F1, Antonelli prima di Spa: "Fin qui Mondiale da 8.5, spero di aver finito con la sfortuna"
Il leader del Mondiale alla vigilia del Gp del Belgio: "Ferrari competitiva, in qualifica danno tanto". Sull'esperienza a Wimbledon: "Amo il tennis e Sinner"
Il Gp del Belgio è il decimo appuntamento del Mondiale 2026 di Formula 1. Nella conferenza stampa alla vigilia di Spa-Francorchamps, il leader del Mondiale Kimi Antonelli mette insieme gli episodi sfortunati: "Spero di non averne altri, abbiamo perso tanti punti". Si va verso la metà del campionato e per l'italiano è tempo di un primo bilancio e di un primo voto: "Non posso darmi 10, ho commesso diversi errori: mi do un 8.5".
Dopo il quindicesimo posto in Inghilterra, Kimi Antonelli si presenta in Belgio, al decimo appuntamento del Mondiale, con l'obiettivo di riscattarsi dopo un weekend tanto insoddisfacente quanto sfortunato. Un conto aperto con la cattiva sorte che l'italiano spera di aver chiuso: "È stato frustrante, ma cose come a Silverstone accadono nel motorsport. Ho avuto abbastanza episodi sfortunati, sono fattori esterni incontrollabili. È stato un weekend forte da parte nostra, nel complesso. Eravamo in alto in ogni sessione e questo è positivo: il passo era buono. Da parte mia devo solo portare a casa il risultato, cercando di trarre il massimo da ogni aspetto che è sotto il mio controllo.

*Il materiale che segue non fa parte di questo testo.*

Lemma record_mirrored c flow bytes inbound :
  mirrored nobody c → mirrored nobody (coord_record_flow_bytes c flow bytes inbound).2.
Proof.
  intros Hm. pose proof (mirrored_same c Hm) as Hsame. unfold coord_record_flow_bytes.
  destruct (C_flows c !! flow) as [f|] eqn:E; [|done]. destruct (checked_add _ _) as [updated|]; [|done].
  set (f' := f <| fl_observed_bytes := updated |>). destruct Hm. destruct (mr_serving0 _ _ E) as [Hr Ht]. rewrite Hr.
  cbn [negb on_ledger snd]. set (L' := (record_flow_bytes _ _ _ _).2).
  assert (∀ i, fl_request <$> <[flow := f']> (C_flows c) !! i = fl_request <$> C_flows c !! i) as Hreq.
  { intros i. rewrite lookup_insert. case_decide; [subst; by rewrite E|done]. }
  assert (∀ i g, <[flow := f']> (C_flows c) !! i = Some g → ∃ g', C_flows c !! i = Some g' ∧ fl_id g = fl_id g'
    ∧ fl_request g = fl_request g' ∧ fl_transfer g = fl_transfer g' ∧ fl_declared_bytes g = fl_declared_bytes g') as Hold.
  { intros i g. rewrite lookup_insert_Some. intros [[<- <-]|[_ Hg]]; [by exists f|by exists g]. }
  assert (bulk_of (<[flow := f']> (C_flows c)) = bulk_of (C_flows c)) as Hsum.
  { rewrite (bulk_of_delete _ _ _ E), <- insert_delete_eq. by rewrite bulk_of_insert by apply lookup_delete_eq. }
  split; cbn [C_config C_flows C_flows_by_request C_flows_by_transfer C_transfers C_ledger C_bulk_in_flight_bytes setter
       C_set_ledger C_set_flows]; try done.
  - intros i. left. unfold L'. rewrite Hreq, record_flow_requests. apply Hsame.
  - intros i g (g'&Hg&->&_)%Hold. by apply mr_id0.
  - intros i g (g'&Hg&_&->&->&_)%Hold. by apply (mr_serving0 i).
  - intros i g (g'&Hg&_&_&_&Hd)%Hold. unfold declared_within. rewrite Hd. by apply (mr_declared0 i).
  - intros r i. rewrite mr_index0. specialize (Hreq i). split.
    + intros (g&Hg&Hgr). rewrite Hg in Hreq. destruct (<[flow := f']> (C_flows c) !! i) as [g'|]; [|done].
      exists g'. split; [done|]. simpl in Hreq. congruence.
    + intros (g&(g'&Hg'&_&Hq&_)%Hold&Hgr). exists g'. split; [done|congruence].
  - by rewrite Hsum.
  - by rewrite Hsum.
Qed.

(** ** Boot *)

Lemma clear_mirrored c : mirrored nobody (clear_state_locked c).
Proof.
  split; cbn; try done.
  - intros id. by left.
  - intros r id. rewrite mm_range_empty. split; [by intros ?%not_elem_of_nil|by intros (?&?&_)].
  - intros r. rewrite mm_range_empty. constructor.
Qed.

Lemma restore_records_flows rs L : L_flows (restore_records rs L).2 = L_flows L.
Proof.
  revert L. induction rs as [|r rs IH]; intros L; [done|]. cbn [restore_records].
  pose proof (flowless_flows L (OpRestore r) eq_refl) as E. cbn [apply_op] in E.
  destruct (restore_record L r) as [[u|e] L1]; [|done]. by rewrite IH.
Qed.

Il resto non dipende da me e non posso farci nulla: posso solo essere veloce e fare il possibile".
Antonelli risponde poi a Leclerc, che dà la Mercedes come favorita a Spa-Francorchamps: "Ogni gara è stata molto competitiva, ci aspettiamo di essere in alto, ma anche la Ferrari a Silverstone è stata una sorpresa. Ci aspettavamo fossero lì, in qualifica trovano sempre qualcosa in più. Potrebbe essere così anche in questo weekend. Ma da pronostico non possiamo mai escludere RedBull e McLaren, anche loro possono essere veloci".

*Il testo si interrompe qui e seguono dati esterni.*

Lemma authorize_transfers {HO : HashOrder} c request now now' :
  transfers_ok c → transfers_ok (authorize_transfer c request now now').2.
Proof.
  intros H. unfold authorize_transfer. destruct (tr_subject request) as [s|]; [|done].
  case_match; [done|]. destruct (evaluate_frame c request now') as [Hf _].
  destruct (evaluate_locked c request now') as [d c1]. cbn [snd] in Hf.
  assert (transfers_ok c1) as H1 by (eapply transfers_ok_same; [apply Hf|done]).
  case_match.
  - cbn [snd]. eapply (transfers_ok_same _ (count_refused _)); [reflexivity|].
    destruct (C_transfers c1 !! sub_transfer s) as [t|]; [|done].
    apply release_transfer_transfers. by apply transfers_ok_put.
  - destruct (C_transfers c1 !! sub_transfer s) as [t|]; [|done].
    pose proof (open_flow_transfers c1 d (tx_payload_bytes t) now H1) as Ho.
    destruct (open_flow_locked c1 d (tx_payload_bytes t) now) as [[f|e] c2]; cbn [snd] in *.
    all: destruct (C_transfers c2 !! sub_transfer s); [|exact Ho].
    all: intros id t' Ht'; eapply (transfers_ok_put c2); [done| |exact Ht']; done.
Qed.

Lemma complete_transfers c id v : transfers_ok c → transfers_ok (complete_transfer c id v).2.
Proof.
  intros H. unfold complete_transfer. destruct (C_transfers c !! id) as [t|] eqn:Ht; [|done].
  case_match; [done|].
  assert (transfers_ok (release_transfer_flows_locked
    (refuse_transfer id t ReasonCode.RejectedIntegrityUnavailable c) id)) as Hbad.
  { apply release_transfer_transfers. by apply transfers_ok_put. }
  case_match eqn:E1; [exact Hbad|]. case_match eqn:E2; [exact Hbad|]. cbn [snd].
  match goal with |- transfers_ok (setter C_transfers_completed _ ?X) =>
    apply (transfers_ok_same X); [reflexivity|] end.
  apply release_transfer_transfers, transfers_ok_put; [done|]. intros _. simpl.
  rewrite Z.gtb_ltb in E2. bool_to_prop. split; [done|]. intros Hi.
  apply andb_false_iff in E1 as [E1|E1]; bool_to_prop; [congruence|done].
Qed.

Lemma restore_state_transfers c state : C_transfers (restore_state c state).2 = C_transfers c.
Proof. unfold restore_state. repeat case_match; done. Qed.

Ltac tok_split := repeat (cbn [snd refuse]; first [assumption | case_match]).

Lemma boot_transfers c state draws : transfers_ok (boot_from c state draws).2.
Proof.
  unfold boot_from. pose proof (restore_state_transfers (clear_state_locked c) state) as Hq.
  destruct (restore_state (clear_state_locked c) state) as [[u|e] c1]; cbn [snd] in *; intros id t.
  - cbn. rewrite Hq. cbn. by rewrite lookup_empty.
  - cbn. by rewrite lookup_empty.
Qed.

Lemma register_transfers c g now : transfers_ok c → transfers_ok (register_transfer c g now).2.
Proof.
  intros H. unfold register_transfer. repeat (case_match; [done|]).
  destruct (C_transfers c !! tg_id g); [done|]. repeat (case_match; try done). all: cbn [snd].
  all: intros id t; cbn; unfold map_emplace; case_match; [apply H|]; rewrite lookup_insert;
    (case_decide; [by intros [= <-]|apply H]).
Qed.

In Inghilterra, ha avuto modo anche di presenziare a Wimbledon e incontrare Roger Federer: "È stato favoloso, negli ultimi 2-3 anni mi sono appassionato molto di più al tennis conoscendo anche Sinner, è stata una bella esperienza. Poter parlare con lui è stato altrettanto grandioso, mi ha parlato tanto dei campi in erba e delle sue esperienze precedenti, è stato favoloso poter parlare con lui anche delle mie gare e di quando lui giocava. Un evento grandioso, è un atleta incredibile ma anche una persona umile e aperta, è stato stupendo. Sulla pressione, mi ha detto di pensare gara per gara, concentrandomi su quello che posso controllare e sul tenere a freno le emozioni che possono portare a commettere errori".
Dopo il Belgio, si arriverà a 10 gare disputate su 22: abbastanza per fare un primo bilancio e dare i primi voti sulla (quasi) prima metà di stagione, che lo vedrà verosimilmente al comando della classifica piloti (Spa permettendo). "Che voto mi darei? Non posso darmi 10: in Australia ho sbagliato e ho quasi mancato le qualifiche, in Giappone ho vinto ma sono partito male e sono stato fortunato. Ho commesso un errore nella Sprint Race di Miami, così come nelle qualifiche di Barcellona e Spielberg. Mi do 8.5".